Dataset excerpts
*** Begin section ***

(* ===== verification/LinkedListMove.v ===== *)
(** * Linked lists: two lists, and the deep check

    Exchanging and moving the contents of lists, and the loop of
    [aws_linked_list_is_valid_deep]. *)

From stdpp Require Import functions.
From S2P Require Import Prelude LinkedList LinkedListSpec LinkedListOps.
Import LinkedList.

Local Open Scope Z_scope.
#[local] Set Warnings "-clear-no-such-hyp".

(** ** Building a list from its ends *)

Lemma edge_path l xs u v :
  edge (path l xs) u v <->
  (u = head l /\ v = after_of l xs) \/ edge xs u v \/ (xs <> [] /\ u = before_of l xs /\ v = tail l).
Proof.
  unfold path. destruct xs as [| x xs]; [cbn; tauto |]. cbn [app]. rewrite edge_cons.
  assert (edge (x :: xs ++ [tail l]) u v <-> edge (x :: xs) u v \/ (u = before_of l (x :: xs) /\ v = tail l)) as ->.
  { unfold before_of. destruct (@exists_last _ (x :: xs)) as (ys & y & E); [easy |]. rewrite E, last_last.
    change (x :: xs ++ [tail l]) with ((x :: xs) ++ [tail l]). rewrite E, <- app_assoc. cbn [app].
    rewrite edge_app. cbn. tauto. }
  assert (x :: xs <> []) by easy. cbn [after_of List.hd]. tauto.
Qed.

Lemma edge_concat l xs ys u v :
  edge (xs ++ ys) u v ->
  edge xs u v \/ edge ys u v \/ (xs <> [] /\ ys <> [] /\ u = before_of l xs /\ v = after_of l ys).
Proof.
  destruct xs as [| x xs _] using rev_ind; [auto |]. destruct ys as [| y ys]; [rewrite app_nil_r; auto |].
  rewrite <- app_assoc. cbn [app]. rewrite edge_app, edge_cons, before_of_last.
  intros [H | [[-> ->] | H]]; auto. right. right. split_and!; auto. intros E. now apply app_eq_nil in E.
Qed.

Lemma list_ok_intro h l xs :
  NoDup (path l xs) -> Forall (holds h) (path l xs) ->
  next_of h (head l) = Some (after_of l xs) -> prev_of h (after_of l xs) = Some (head l) ->
  next_of h (before_of l xs) = Some (tail l) -> prev_of h (tail l) = Some (before_of l xs) ->
  (forall u v, edge xs u v -> next_of h u = Some v /\ prev_of h v = Some u) ->
  prev_of h (head l) = None -> next_of h (tail l) = None -> list_ok h l xs.
Proof.
  intros Hnd Hh H1 H2 H3 H4 He Hhd Htl. constructor; auto.
  intros u v. rewrite edge_path. intros [[-> ->] | [H | (_ & -> & ->)]]; auto.
Qed.

Lemma list_edges h l xs : list_ok h l xs -> forall u v, edge xs u v -> next_of h u = Some v /\ prev_of h v = Some u.
Proof. intros H u v Huv. apply (lo_edge _ _ _ H). rewrite edge_path. auto. Qed.

(** The ends of a list. *)
Record ends (h : links) (l : aws_linked_list) (xs : list positive) : Prop := {
  en_first : next_of h (head l) = Some (after_of l xs);
  en_last : prev_of h (tail l) = Some (before_of l xs);
  en_first_prev : prev_of h (after_of l xs) = Some (head l);
  en_last_next : next_of h (before_of l xs) = Some (tail l);
  en_head : holds h (head l);
  en_tail : holds h (tail l);
  en_after : holds h (after_of l xs);
  en_before : holds h (before_of l xs)
}.

Lemma list_ends h l xs : list_ok h l xs -> ends h l xs.
Proof.
  intros H. destruct (neighbours h l [] xs H) as (A1 & A2 & A3 & A4 & _).
  rewrite <- (app_nil_r xs) in H. destruct (neighbours h l xs [] H) as (B1 & B2 & B3 & B4 & _).
  constructor; assumption.
Qed.

(** Giving the nodes [ys] to the list [l]. *)
Definition attach (l : aws_linked_list) (ys : list positive) (h : links) : links :=
  upd_next (before_of l ys) (Some (tail l))
    (upd_prev (tail l) (Some (before_of l ys))
      (upd_prev (after_of l ys) (Some (head l)) (upd_next (head l) (Some (after_of l ys)) h))).

Lemma after_in l ys : ys <> [] -> after_of l ys ∈ ys.
Proof. destruct ys; [easy |]. intros _. apply elem_of_cons. auto. Qed.

Lemma before_in l ys : ys <> [] -> before_of l ys ∈ ys.
Proof.
  destruct ys as [| y ys _] using rev_ind; [easy |]. intros _. rewrite before_of_last, elem_of_app, list_elem_of_singleton. auto.
Qed.

Lemma before_path l ys : before_of l ys ∈ path l ys.
Proof. destruct (decide (ys = [])) as [-> | E]; [apply path_head | now apply path_elem, before_in]. Qed.

Lemma after_path l ys : after_of l ys ∈ path l ys.
Proof. destruct (decide (ys = [])) as [-> | E]; [apply path_tail | now apply path_elem, after_in]. Qed.

(** The source of an inner edge is not the last node, its target not the first. *)
Lemma inner_edge l ys u v :
  NoDup (path l ys) -> edge ys u v ->
  u ∈ ys /\ v ∈ ys /\ u <> before_of l ys /\ v <> after_of l ys /\ u <> head l /\ u <> tail l
  /\ v <> head l /\ v <> tail l.
Proof.
  intros Hnd Huv. destruct (edge_in _ _ _ Huv) as [Hu Hv]. unfold path in Hnd. rewrite NoDup_cons in Hnd.
  destruct Hnd as [Hh Hnd]. rewrite not_elem_of_app in Hh. destruct Hh as [Hh _].
  apply NoDup_app in Hnd as (Hnd & Ht & _).
  assert (forall x, x ∈ ys -> x <> head l /\ x <> tail l) as Hx.
  { intros x Hx. split; intros ->; [contradiction |]. apply (Ht _ Hx), list_elem_of_singleton. reflexivity. }
  split_and!; auto; try (now apply Hx).
  - destruct ys as [| y ys _] using rev_ind; [easy |]. rewrite before_of_last. apply edge_source in Huv.
    apply NoDup_app in Hnd as (_ & Hd & _). intros ->. apply (Hd y Huv), list_elem_of_singleton. reflexivity.
  - destruct ys as [| y ys]; [easy |]. apply edge_target in Huv. rewrite NoDup_cons in Hnd. cbn. intros ->. tauto.
Qed.

Lemma attach_only l ys h :
  Forall (holds h) (path l ys) -> changes_only h (attach l ys h) [head l; tail l; after_of l ys; before_of l ys].
Proof.
  intros Hh. rewrite Forall_forall in Hh.
  pose proof (Hh _ (path_head l ys)). pose proof (Hh _ (path_tail l ys)).
  pose proof (Hh _ (after_path l ys)). pose proof (Hh _ (before_path l ys)).
  assert (becomes h (attach l ys h) (<[before_of l ys := Some (tail l)]> (<[head l := Some (after_of l ys)]> (next_of h)))
    (<[tail l := Some (before_of l ys)]> (<[after_of l ys := Some (head l)]> (prev_of h)))) as Hb.
  { unfold attach. constructor; intros x; [links_simpl | links_simpl | holds; reflexivity]. }
  apply (becomes_only _ _ _ _ _ Hb). intros x Hx. rewrite !not_elem_of_cons in Hx. links_simpl; tauto.
Qed.

Lemma attach_ok l ys h :
  NoDup (path l ys) -> Forall (holds h) (path l ys) ->
  (forall u v, edge ys u v -> next_of h u = Some v /\ prev_of h v = Some u) ->
  prev_of h (head l) = None -> next_of h (tail l) = None -> list_ok (attach l ys h) l ys.
Proof.
  intros Hnd Hh He Hhd Htl. pose proof (attach_only l ys h Hh) as [Hho _].
  assert (head l <> tail l /\ before_of l ys <> tail l /\ after_of l ys <> head l
          /\ (before_of l ys = head l <-> after_of l ys = tail l)) as (N1 & N2 & N3 & N4).
  { pose proof Hnd as Hnd'. unfold path in Hnd'. rewrite NoDup_cons, not_elem_of_app, not_elem_of_cons in Hnd'.
    destruct Hnd' as [(Hn1 & Hn2 & _) Hnd']. apply NoDup_app in Hnd' as (_ & Hd & _).
    assert (tail l ∉ ys) as Ht by (intros H; apply (Hd _ H), list_elem_of_singleton; reflexivity).
    destruct (decide (ys = [])) as [-> | E]; [cbn; split_and!; tauto || congruence |].
    pose proof (after_in l ys E). pose proof (before_in l ys E). split_and!; try congruence; split; congruence. }
  unfold attach. apply list_ok_intro; auto.
  - eapply Forall_impl; [exact Hh |]. intros x. apply Hho.
  - links_simpl. f_equal. symmetry. apply N4. congruence.
  - links_simpl. f_equal. apply N4. congruence.
  - links_simpl.
  - links_simpl.
  - intros u v Huv. destruct (inner_edge l ys u v Hnd Huv) as (_ & _ & I1 & I2 & I3 & I4 & I5 & I6).
    destruct (He u v Huv). links_simpl. auto.
  - links_simpl.
  - links_simpl.
Qed.

Section two_lists.
Context (h : links) (a b : aws_linked_list) (xs ys : list positive).
Hypothesis (Ha : list_ok h a xs) (Hb : list_ok h b ys).
Hypothesis Hdis : forall x, x ∈ path a xs -> x ∈ path b ys -> False.

(** All the facts about distinct nodes the moves need. *)
Lemma two_facts :
  head a <> head b /\ head a <> tail b /\ tail a <> head b /\ tail a <> tail b /\ head a <> tail a /\ head b <> tail b
  /\ Forall (fun x => x <> head a /\ x <> tail a /\ x <> head b /\ x <> tail b) xs
  /\ Forall (fun y => y <> head a /\ y <> tail a /\ y <> head b /\ y <> tail b) ys
  /\ (forall x, x ∈ xs -> x ∈ ys -> False) /\ NoDup xs /\ NoDup ys.
Proof using Ha Hb Hdis.
  assert (forall l zs h, list_ok h l zs -> head l <> tail l) as Hht.
  { intros l zs g H E. pose proof (lo_nodup _ _ _ H) as Hnd. unfold path in Hnd. rewrite NoDup_cons in Hnd.
    destruct Hnd as [Hnd _]. apply Hnd. rewrite E, elem_of_app, list_elem_of_singleton. auto. }
  pose proof (path_head a xs). pose proof (path_tail a xs). pose proof (path_head b ys). pose proof (path_tail b ys).
  split_and!; eauto using list_nodup; try (intros E; rewrite E in *; eauto; fail).
  - apply Forall_forall. intros x Hx. pose proof (path_elem a xs x Hx).
    destruct (path_not_tail h a xs x Ha Hx). split_and!; auto; intros ->; eauto.
  - apply Forall_forall. intros y Hy. pose proof (path_elem b ys y Hy).
    destruct (path_not_tail h b ys y Hb Hy). split_and!; auto; intros ->; eauto.
  - intros x Hx Hy. apply (Hdis x); now apply path_elem.
Qed.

*** End section ***

= WORK TO COMPLETE =
Every line in the data above that contains "congruence" needs to be copied.

= PROBLEM SOLUTION =
    destruct (decide (ys = [])) as [-> | E]; [cbn; split_and!; tauto || congruence |].
    pose proof (after_in l ys E). pose proof (before_in l ys E). split_and!; try congruence; split; congruence. }
  - links_simpl. f_equal. symmetry. apply N4. congruence.
  - links_simpl. f_equal. apply N4. congruence.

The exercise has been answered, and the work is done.